Up to and including the line with "slash commands [play_cmd], [skip_cmd], [stop_cmd]", return every line from the start of the entries below exactly.

(Source data)
○ ○ ○ ○ ○

(** * music_bot.py: the per-guild playback sequencer

    A shallow embedding of [music_bot.py]: the song record, the
    process-wide [music_queues] dictionary, [format_duration],
    [start_next_song] with its completion callback [_after_play], and the
    slash commands [play_cmd], [skip_cmd], [stop_cmd] and [leave_cmd].

    The discord voice client is an external collaborator.  It is modelled by
    what the source observes of it ([is_connected], [is_playing],
    [is_paused], [channel]) and by the calls the source makes on it ([play],
    [stop], [disconnect], [connect], [move_to]).  Whether building an audio
    source raises, and whether [play] raises, is decided by two oracles,
    section variables. *)

From Stdlib Require Import ZArith String Ascii List.
From stdpp Require Import base gmap strings list pretty.

Local Open Scope Z_scope.

(** ** Data structures *)

(** [discord.abc.User], as far as the bot reads it. *)
Record User := {
  user_id : Z;
  display_name : string;
}.

(** The dataclass [Song]. *)
Record Song := {
  url : string;
  title : string;
  webpage_url : string;
  duration : Z;
  audio_url : string;
  requested_by : User;
}.

#[global] Instance User_eq_dec : EqDecision User.
Proof. solve_decision. Defined.

(** Dataclass equality compares the fields one by one. *)
#[global] Instance Song_eq_dec : EqDecision Song.
Proof. solve_decision. Defined.

(** A raised exception, kept as the text that [print] shows. *)
Inductive Exception := Raised (msg : string).

(** ** format_duration *)

(** Python's [divmod] on integers: floor division and its remainder. *)
Definition divmod (a b : Z) : Z * Z := (a `div` b, a `mod` b).

(** The format spec [02d]: the decimal text, filled with zeros on the left
    up to width two.  A text of two or more characters is left as it is. *)
Definition fmt_02d (k : Z) : string :=
  let s := pretty k in
  string_of_list_ascii (replicate (2 - String.length s)%nat "0"%char) +:+ s.

(** [seconds] is [int | None]; [not seconds] holds for [None] and for 0. *)
Definition format_duration (seconds : option Z) : string :=
  match seconds with
  | None => "unknown"
  | Some n =>
    if n =? 0 then "unknown"
    else
      let '(m, s) := divmod n 60 in
      let '(h, m) := divmod m 60 in
      if negb (h =? 0)
      then pretty h +:+ ":" +:+ fmt_02d m +:+ ":" +:+ fmt_02d s
      else pretty m +:+ ":" +:+ fmt_02d s
  end.

(** The display format in words: a field of exactly two decimal digits. *)
Definition digit_char (d : Z) : ascii :=
  ascii_of_nat (48 + Z.to_nat d).

Definition two_digits (k : Z) : string :=
  String (digit_char (k `div` 10)) (String (digit_char (k `mod` 10)) EmptyString).

Definition h_mm_ss (n : Z) : string :=
  pretty (n `div` 3600) +:+ ":" +:+ two_digits ((n `div` 60) `mod` 60)
    +:+ ":" +:+ two_digits (n `mod` 60).

Definition m_ss (n : Z) : string :=
  pretty (n `div` 60) +:+ ":" +:+ two_digits (n `mod` 60).

(** ** The voice client *)

(** [discord.FFmpegPCMAudio(song.audio_url, ...)]: the source handed to the
    sink is built from the stream URL alone. *)
Inductive AudioSource := FFmpegPCMAudio (stream : string).

#[global] Instance AudioSource_eq_dec : EqDecision AudioSource.
Proof. solve_decision. Defined.

(** The player held by a voice client: none (or one that has ended), one
    that is sounding, or one that is paused. *)
Inductive Player :=
| NoPlayer
| Sounding (src : AudioSource)
| Suspended (src : AudioSource).

(** [discord.VoiceClient], as far as the bot observes it.  [connected] is
    independent of [player]: while the library reconnects, a client reports
    [is_connected() = False] and still holds its player. *)
Record VoiceClient := {
  connected : bool;
  channel : Z;
  player : Player;
}.

Definition is_connected (vc : VoiceClient) : bool := connected vc.

Definition is_playing (vc : VoiceClient) : bool :=
  match player vc with Sounding _ => true | _ => false end.

Definition is_paused (vc : VoiceClient) : bool :=
  match player vc with Suspended _ => true | _ => false end.

Definition with_player (p : Player) (vc : VoiceClient) : VoiceClient :=
  {| connected := connected vc; channel := channel vc; player := p |}.

Definition with_channel (c : Z) (vc : VoiceClient) : VoiceClient :=
  {| connected := connected vc; channel := c; player := player vc |}.

(** [voice_client.stop()]: the player is dropped. *)
Definition vc_stop (vc : VoiceClient) : VoiceClient := with_player NoPlayer vc.

(** [discord.Guild], as far as the bot reads it. *)
Record Guild := {
  name : string;
  voice_client : option VoiceClient;
}.

Definition with_voice_client (o : option VoiceClient) (g : Guild) : Guild :=
  {| name := name g; voice_client := o |}.

(** ** Effects *)

(** The lines written by [print]. *)
Inductive LogLine :=
| PlayerError (guild_id : Z) (error : Exception)
| NowPlayingIn (guild_name : string) (song_title : string)
| ErrorStartingPlayback (exc : Exception)
| ErrorStartingNextSong (exc : Exception).

(** The calls made on the voice transport, with the guild they go to. *)
Inductive SinkCall :=
| CallPlay (guild_id : Z) (src : AudioSource)
| CallStop (guild_id : Z)
| CallDisconnect (guild_id : Z)
| CallConnect (guild_id : Z) (chan : Z)
| CallMoveTo (guild_id : Z) (chan : Z).

(** The state of the process: the guild cache of the bot, the module-level
    dictionary [music_queues], what was printed and what was asked of the
    transport (both oldest first). *)
Record World := {
  guilds : gmap Z Guild;
  music_queues : gmap Z (list Song);
  stdout : list LogLine;
  calls : list SinkCall;
}.

Definition with_guilds (gs : gmap Z Guild) (w : World) : World :=
  {| guilds := gs; music_queues := music_queues w;
     stdout := stdout w; calls := calls w |}.

Definition with_queues (qs : gmap Z (list Song)) (w : World) : World :=
  {| guilds := guilds w; music_queues := qs;
     stdout := stdout w; calls := calls w |}.

Definition print (l : LogLine) (w : World) : World :=
  {| guilds := guilds w; music_queues := music_queues w;
     stdout := stdout w ++ [l]; calls := calls w |}.

Definition call (c : SinkCall) (w : World) : World :=
  {| guilds := guilds w; music_queues := music_queues w;
     stdout := stdout w; calls := calls w ++ [c] |}.

(** [bot.get_guild(guild_id)]. *)
Definition get_guild (guild_id : Z) (w : World) : option Guild :=
  guilds w !! guild_id.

○ ○ ○ ○ ○

● **Finished exercise**
(** * music_bot.py: the per-guild playback sequencer

    A shallow embedding of [music_bot.py]: the song record, the
    process-wide [music_queues] dictionary, [format_duration],
    [start_next_song] with its completion callback [_after_play], and the
    slash commands [play_cmd], [skip_cmd], [stop_cmd] and [leave_cmd].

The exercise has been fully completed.